Single-trip, gravel-pack-and-treat reduces well completion costs

The STGPT system provides a completion where the gravel packing and the acid treatment of a zone can be performed in a single workstring trip.

 


The STGPT system provides a completion where the gravel packing and the acid treatment of a zone can be performed in a single workstring trip.  

Jay Shivers and Jack Haynes, Shell; Tom Roane and Kevin Serrette, Halliburton

Over the past few years, there have been substantial advancements in sand control technology that have led to increased production and earlier revenue generation. Many of these advancements are individual technologies, while others consist of several new technologies that have been combined.

A new Single-Trip, Gravel-Pack-and-Treat (STGPT) system that reduces cycle times and, thus, costs has been developed. The system is designed to limit fluid losses to the formation; eliminate pipe trips without a fluid-loss device on seat; allow a fluid-loss device to be functional before, if necessary, and after the placement of acid across the formation; and allow greater safety and well control. When using this system, the operator also can realize reduced formation exposure, and increased well-control safety. These advantages result in a reduction in operational time when compared to traditional gravel-packing and acidizing operations.

INTRODUCTION

Shell’s Bonga Field is located in the OML 118 Block 60 mi off the southern coast of Nigeria in a water depth of 3,000–3,500 ft. In Phase I of the project, 16 wells—nine producers and seven injectors—were batch drilled and completed. The design criteria for these wells targeted a 20-yr life span with a production capacity for 40,000 bopd and 60,000-bpd injection. The final design of the wells called for 10 frac packs (seven injectors and three producers), five openhole horizontal gravel pack producers and one stand-alone screen producer. Most of the reservoirs required sand control due to potential fines migration. Alternate path technology was used in the cased-hole wells due to the potential for voids in the pack. The temporary abandonment procedures called for the wells to have a deep-set, hydraulically operated ball valve, a Surface-Controlled Subsurface Safety Valve (SCSSV) and a hanger plug. All of the producing wells were unloaded at the rig. Two injection wells were unloaded to the rig due to having a CaCO3 pill on the screens because of fluid loss. The remainder of the injectors had plugs pulled after tree installation and the ball valves opened via formation saver valves; then, injection was established from the host.

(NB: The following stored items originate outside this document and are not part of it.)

(* ===== verification/FleetInvariant.v ===== *)
(** * What a fleet keeps ([worker/base_worker.py], [broker/server.py])

The invariant of a fleet of workers: a worker holds a task exactly while
its consume loop is between fetching and settling it.  It ties the
workers' program points to the broker's in-flight table and their counters
to its statistics. *)

From S2P Require Import Prelude PyDict Json JsonText DeadLetter QueueManager QueueInvariant TaskConservation TaskLifecycle RetryPolicy QueueOrder WorkerRegistry Eviction LoadShedder WalStore Metrics Server Frames Requests Recovery ControlPlane Supervision Leases Wire EndToEnd Worker Coroutines WorkerDrain Fleet.
Import Server Control Supervision Leases Coroutine Fleet.

Module FleetInvariant.

(** ** Identifiers and counters under each action *)

Lemma in_ids_view tid s : tid ∈ QM.ids s → is_Some (view s !! tid).
Proof.
  unfold QM.ids, view, view_list. intros (x&->&Hx)%list_elem_of_fmap.
  destruct (list_to_map _ !! _) eqn:E; [by eexists|]. apply not_elem_of_list_to_map_2 in E.
  destruct E. rewrite <- list_fmap_compose. by apply list_elem_of_fmap_2'  with x.
Qed.

Lemma act_ids a c tid :
  sound c → wf c.1 → fresh a c → a ≠ Wipe → tid ∈ QM.ids (act a c).1 →
  tid ∈ QM.ids c.1 ∨ match a with Submit _ _ u _ => u = tid | _ => False end.
Proof.
  destruct c as [s r]. intros Hc Hw Hf Ha. cbn [fst] in *.
  destruct a as [|qn p u now|qn w mono|w peer qs conn now|w now|t w mono|t w now mono|tids|[qn|]|
    iter now|i now|]; cbn [act fst] in *; try done; auto.
  - rewrite (ids_add _ _ _ (enqueue_adds qn p u now s)). intros [->|?]%elem_of_cons; auto.
  - pose proof (dequeue_ids qn w s Hw) as H. destruct (QM.dequeue qn w s) as [o s']. cbn in *.
    rewrite H. auto.
  - pose proof (acknowledge_ids t s Hw) as H. destruct (QM.acknowledge t s) as [o s']. cbn in *.
    rewrite H. auto.
  - pose proof (negative_acknowledge_ids t now s Hw) as H.
    destruct (QM.negative_acknowledge t now s) as [o s']. cbn in *. rewrite H. auto.
  - assert (wf (retry_each tids s).2 ∧ QM.ids (retry_each tids s).2 ≡ₚ QM.ids s) as [_ ->]; [|auto].
    apply (retry_each_ind (λ s', wf s' ∧ QM.ids s' ≡ₚ QM.ids s)); [|done].
    intros t s' [Hs' Hi]. split; [by apply (exec_wf (ODlqRetry t))|]. by rewrite dlq_retry_ids.
  - unfold purge_queue. cbn [snd]. left. revert H.
    apply (remove_each_ind (λ s', wf s' ∧ (tid ∈ QM.ids s' → tid ∈ QM.ids s))); [|done].
    intros t s' [Hs' Hi]. split; [by apply (exec_wf (ODlqRemove t))|].
    destruct (dlq_remove_cases t s') as [[_ ->]|(x&d&Ex&Ed&->)]; [done|]. cbn [snd].
    rewrite (ids_take _ _ _ (tasks_del_dlq _ _ _ _ Ex Ed)) in Hi. intros ?. apply Hi. by right.
  - intros H. left. unfold QM.ids in *. rewrite (dlq_purge_tasks s), fmap_app.
    apply elem_of_app. by right.
  - unfold Registry.evict_dead_workers.
    destruct (evict_each_view iter (Registry.dead_workers now (Registry._workers r))
      (Registry.with_workers (Registry.del_workers (Registry.dead_workers now (Registry._workers r))) r)
      s Hw) as (r'&s'&->&_&Hv). cbn [fst default]. intros [st Hst]%in_ids_view. left.
    destruct (decide (tid ∈ QM.ids s)) as [|Hn]; [done|]. apply view_none in Hn.
    rewrite Hv, Hn in Hst. by case_decide.
Qed.

(** Settled deliveries, as the queue manager counts them. *)
Definition settled (s : QM.t) : Z * Z := (QM._total_acked s, QM._total_nacked s).

Lemma ensure_settled qn s : settled (QM._ensure_queue qn s) = settled s.
Proof. unfold QM._ensure_queue. by destruct (dget qn (QM._queues s)). Qed.

Lemma settled_bump e d a n l s :
  settled (QM.bump e d a n l s) = (QM._total_acked s + a, QM._total_nacked s + n)%Z.
Proof. done. Qed.

Lemma acknowledge_settled tid s :
  settled (QM.acknowledge tid s).2 =
    (QM._total_acked s + if decide (is_Some (dget tid (QM._in_flight s))) then 1 else 0,
     QM._total_nacked s)%Z.
Proof.
  unfold QM.acknowledge, settled. destruct (dget tid (QM._in_flight s)); cbn.
  - rewrite decide_True by done. by rewrite Z.add_0_r.
  - rewrite decide_False by by intros []. by rewrite Z.add_0_r.
Qed.

Lemma nack_route_settled x now s : settled (QM.nack_route x now s).2 = settled s.
Proof.
  unfold QM.nack_route. case_bool_decide; [done|]. cbn [snd].
  transitivity (settled (QM._ensure_queue (queue_name x) s)); [done|apply ensure_settled].
Qed.

Lemma negative_acknowledge_settled tid now s :
  settled (QM.negative_acknowledge tid now s).2 =
    (QM._total_acked s,
     QM._total_nacked s + if decide (is_Some (dget tid (QM._in_flight s))) then 1 else 0)%Z.
Proof.
  unfold QM.negative_acknowledge, QM.nack_take. destruct (dget tid (QM._in_flight s)) as [x|].
  - rewrite decide_True by done. destruct (_ >=? _)%Z;
      match goal with |- context [QM.nack_route ?x ?n ?s] =>
        pose proof (nack_route_settled x n s) as Hr; destruct (QM.nack_route x n s) end;
      cbn [snd] in *; rewrite Hr; rewrite ?settled_bump; unfold settled; cbn; f_equal; lia.
  - rewrite decide_False by by intros []. cbn. by rewrite Z.add_0_r.
Qed.

Lemma dequeue_settled qn w s : settled (QM.dequeue qn w s).2 = settled s.
Proof.
  assert (Ht : settled (QM.dequeue_target qn s).2 = settled s).
  { unfold QM.dequeue_target. case_bool_decide; [done|]. cbn. apply ensure_settled. }
  unfold QM.dequeue. destruct (QM.dequeue_target qn s) as [[q|] s1]; [|done].
  cbn [snd] in Ht. destruct (QM.queue_of q s1); [done|]. cbn [snd]. rewrite <- Ht.
  rewrite settled_bump. by rewrite !Z.add_0_r.
Qed.

Lemma dlq_retry_settled tid s : settled (QM.dlq_retry tid s).2 = settled s.
Proof.
  destruct (dlq_retry_cases tid s) as [[_ ->]|(x&d&_&_&->)]; [done|]. cbn [snd].
  unfold settled, QM.requeue, QM._ensure_queue. cbn.
  match goal with |- context [dget ?k (QM._queues s)] => by destruct (dget k (QM._queues s)) end.
Qed.

Lemma dlq_remove_settled tid s : settled (QM.dlq_remove tid s).2 = settled s.
Proof. destruct (dlq_remove_cases tid s) as [[_ ->]|(x&d&_&_&->)]; done. Qed.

Bonga Phase I had many problems, primarily fluid loss. One well had an immediate fluid loss of 1,200 bbl/hr. This resulted in possible risk of formation damage and, subsequently, the cost to mitigate this risk. Another issue encountered was stuck wash pipe during a stimulation run that resulted in excess rig time due to fishing operations. The main cause of the wash pipe sticking was debris that had fallen downhole after the gravel pack treatment was completed. These problems could have been avoided if an STGPT system had been used.

PLANNING

With the elevated expense of an operation of this nature, the learning curve must take place prior to the event.

Several obstacles for this case needed to be resolved. The hole angle of 45° would present a degree of difficulty not seen in a horizontal or vertical completion. Also, the fact that it would be an openhole completion would require careful consideration concerning hole support needed by a pressure maintenance system.

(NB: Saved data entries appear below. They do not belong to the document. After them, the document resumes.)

(* ===== verification/FleetDrain.v ===== *)
(** * A fleet empties its queue ([worker/base_worker.py],
      [broker/queue_manager.py])

Workers on one queue, driven in any order in which none of them is left
out for ever, settle every task of the queue, whatever the executions do.
The proof is a measure: what every turn of a worker that has something to
do takes off the work that is left. *)

From S2P Require Import Prelude PyDict Json JsonText DeadLetter QueueManager QueueInvariant TaskConservation TaskLifecycle RetryPolicy QueueOrder WorkerRegistry Eviction LoadShedder WalStore Metrics Server Frames Requests Recovery ControlPlane Supervision Leases Wire EndToEnd Worker Coroutines WorkerDrain Fleet FleetInvariant.
Import Server Control Supervision Leases Coroutine Fleet FleetInvariant.

Module FleetDrain.

(** ** One request at the queue manager *)

Lemma dequeue_empty qn w s :
  qn ≠ "*" → QM.queue_of qn s = [] → QM.dequeue qn w s = (None, QM._ensure_queue qn s).
Proof.
  intros Hqn E. unfold QM.dequeue, QM.dequeue_target. rewrite bool_decide_false by done.
  by rewrite QM.queue_of_ensure, E, bool_decide_true.
Qed.

Lemma acknowledge_queue qn tid s : QM.queue_of qn (QM.acknowledge tid s).2 = QM.queue_of qn s.
Proof. unfold QM.acknowledge. by destruct (dget tid (QM._in_flight s)). Qed.

Lemma nack_queue qn tid now s y :
  flight_ok y → dget tid (QM._in_flight s) = Some y →
  QM.queue_of qn (QM.negative_acknowledge tid now s).2 =
    (if (attempts y >=? QM.max_retries s)%Z then [] else
     if decide (queue_name y = qn) then [mark_pending y] else []) ++ QM.queue_of qn s.
Proof.
  intros (Hst&_) E. unfold QM.negative_acknowledge, QM.nack_take. rewrite E.
  cbn [QM.max_retries QM.bump QM.with_in_flight attempts].
  destruct (attempts y >=? QM.max_retries s)%Z; unfold QM.nack_route.
  - by rewrite bool_decide_true.
  - rewrite bool_decide_false by by rewrite Hst. cbn [snd].
    change (queue_name (mark_pending y)) with (queue_name y). unfold QM.queue_appendleft.
    case_decide as Hq.
    + subst qn. rewrite QM.queue_of_dset, QM.queue_of_ensure. done.
    + rewrite QM.queue_of_dset_ne, QM.queue_of_ensure_ne by done. done.
Qed.

(** ** The work that is left *)

(** Deliveries a task still needs, at most: waiting, and after the one
    under way. *)
Definition need (r : Z) (x : Task) : nat := Z.to_nat (Z.max 1 (r - attempts x)).
Definition rest (r : Z) (x : Task) : nat := Z.to_nat (Z.max 0 (r - attempts x)).

(** Three turns for each delivery: to fetch, to execute, to settle. *)
Definition queue_work (qn : string) (s : QM.t) : nat :=
  sum_list_with (λ x, 3 * need (QM.max_retries s) x) (QM.queue_of qn s).

Definition rest_of (tid : string) (s : QM.t) : nat :=
  match dget tid (QM._in_flight s) with
  | Some x => 3 * rest (QM.max_retries s) x
  | None => 0
  end.

Definition node_work (s : QM.t) (n : Node) : nat :=
  match status n with
  | AtWork (Executing tid _) => 2 + rest_of tid s
  | AtWork (Nacking tid _) => 1 + rest_of tid s
  | AtWork (Acking _) => 1
  | _ => 0
  end.

Definition work_left (qn : string) (f : Fleet.t) : nat :=
  queue_work qn (queue_manager (Fleet.broker f)) +
  sum_list_with (node_work (queue_manager (Fleet.broker f))) (nodes f).

Lemma sum_update {A} (g g' : A → nat) (l : list A) i x x' :
  l !! i = Some x → (∀ j y, j ≠ i → l !! j = Some y → g' y = g y) →
  sum_list_with g' (<[i := x']> l) + g x = sum_list_with g l + g' x'.
Proof.
  revert i. induction l as [|y l IH]; intros [|i] E Ho; [done..| |].
  - injection E as ->. change (<[0:=x']> (x :: l)) with (x' :: l). cbn [sum_list_with].
    assert (sum_list_with g' l = sum_list_with g l) as ->; [|lia].
    assert (H : ∀ j z, l !! j = Some z → g' z = g z) by (intros j z Hj; by apply (Ho (S j))).
    clear Ho IH. induction l as [|z l IH]; cbn; [done|].
    rewrite (H 0 z eq_refl), IH; [done|]. intros j z' Hj. by apply (H (S j)).
  - change (<[S i:=x']> (y :: l)) with (y :: <[i:=x']> l). cbn [sum_list_with].
    assert (Hy : g' y = g y) by by apply (Ho 0).
    assert (sum_list_with g' (<[i:=x']> l) + g x = sum_list_with g l + g' x'); [|lia].
    apply IH; [done|]. intros j z Hj Hz. apply (Ho (S j)); [lia|done].
Qed.

Lemma sum_zero {A} (g : A → nat) (l : list A) x : sum_list_with g l = 0 → x ∈ l → g x = 0.
Proof. induction 2; cbn in *; lia || eauto with lia. Qed.

Lemma need_deliver r w x : S (2 + 3 * rest r (QM.deliver w x)) = 3 * need r x.
Proof. unfold need, rest. cbn. lia. Qed.

Lemma need_requeued r x :
  (attempts x >=? r)%Z = false → 3 * need r (mark_pending x) = 3 * rest r x.
Proof. unfold need, rest. cbn. lia. Qed.

Section drain.
Context `{codec : JsonCodec} (off : Z * Z) (lost qn : string).
#[local] Abbreviation fleet_ok := (fleet_ok_off off).
Hypothesis named_queue : qn ≠ "*".

Implicit Types (f : Fleet.t) (n : Node).

Abbreviation qm f := (queue_manager (Fleet.broker f)).
Abbreviation wid n := (Worker.worker_id (proc n)).

(** Workers at work on the queue.  In a quiet move nobody else fetches or
    submits, and a sweep finds no worker silent. *)
Definition on_duty n : Prop :=
  at_work n ∧ Worker.queue_name (proc n) = qn ∧ Worker._running (proc n) = true.

#[global] Instance on_duty_dec n : Decision (on_duty n).
Proof. unfold on_duty. apply _. Defined.

Definition crew f : Prop := fleet_ok f ∧ nodes f ≠ [] ∧ Forall on_duty (nodes f).

Lemma stand_running w beat :
  Worker._running w = true → stand w (again w) beat = mkNode w (AtWork Polling) beat.
Proof. intros Hr. by rewrite stand_again, Hr. Qed.

Definition quiet (v : Move) f : Prop :=
  match v with
  | Turn _ _ _ | Pulse _ _ => True
  | Other (Eviction env _) =>
      Registry.dead_workers (e_time env) (Registry._workers (worker_registry (Fleet.broker f))) = []
  | Other e => event_action e (Fleet.broker f) = Idle
  | _ => False
  end.

Fixpoint quiet_all (vs : list Move) f : Prop :=
  match vs with
  | [] => True
  | v :: vs => quiet v f ∧ quiet_all vs (Fleet.step lost v f)
  end.

#[global] Instance quiet_dec v f : Decision (quiet v f).
Proof.
  unfold quiet. destruct v as [| | | | | | | |[]]; try apply _;
    first [destruct (event_action _ _)|destruct (Registry.dead_workers _ _)];
    first [by left|by right; intros [=]].
Defined.

#[global] Instance quiet_all_dec vs f : Decision (quiet_all vs f).
Proof. revert f. induction vs; intros f; cbn; apply _. Defined.

(** A sweep that finds nobody does not enumerate anything. *)
Definition tame (v : Move) : Move :=
  match v with
  | Other (Eviction env _) => Other (Eviction env (λ i, elements (Registry.in_flight_tasks i)))
  | v => v
  end.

The tool system’s complexity increases with the implementation of the single-trip, gravel-pack-and-acidize functionality. Earlier technology required the gravel pack and the acid treatment to be carried out with at least two pipe trips. The service tool had to be retrieved after the gravel pack was completed, and a wash string would be run on a second trip to accomplish this.

In spite of an increased degree of difficulty, STGPT systems are successfully employed today within the designated operating envelopes; however, key activities such as thorough and accurate operational procedures and pre-job overviews must be conducted if a successful completion is to result.1–5 

APPLICATIONS

The openhole environment is less forgiving than that in cased-hole applications. The fact that the openhole interval had an approximate 45° deviation added another measure of difficulty to the task.

Most openhole completions are performed when the hole angle is at 90°, or near horizontal. In a horizontal openhole gravel pack, the pumping process nearly always involves depositing the proppant in an alpha-beta wave principal. Using the alpha-beta method, the first 80% of the open hole is filled in a layered process, in a progression from heel to the toe. The second stage of the process fills the upper 20% of the hole from toe. This process uses gravity to pull the sand to the bottom of the hole ID.

To a lesser degree, some openhole completions are performed when the hole angle is at 0°, or near vertical. In a vertical openhole gravel pack, the pumping process will take advantage of gravity to deposit the proppant in the more conventional way, which is to fill the open hole completely in the direction of toe to heel.

The methods used on the deviated openhole gravel pack are not as conventional. The individuals designing the procedure must take into account that gravity is working to pull the proppant to both the bottom of the hole ID and toward the toe simultaneously. This adds a degree of difficulty to either of the two previously mentioned methods. It is imperative that the deposition rate of proppant not exceed the rate at which gravity pulls the proppant to the toe of the well so that the bore or the hole ID does not become blocked. Otherwise, the proppant will try to stack up inside the diameter of the hole, before it can slide toward the toe, resulting in a blocked path and a resultant incomplete pack.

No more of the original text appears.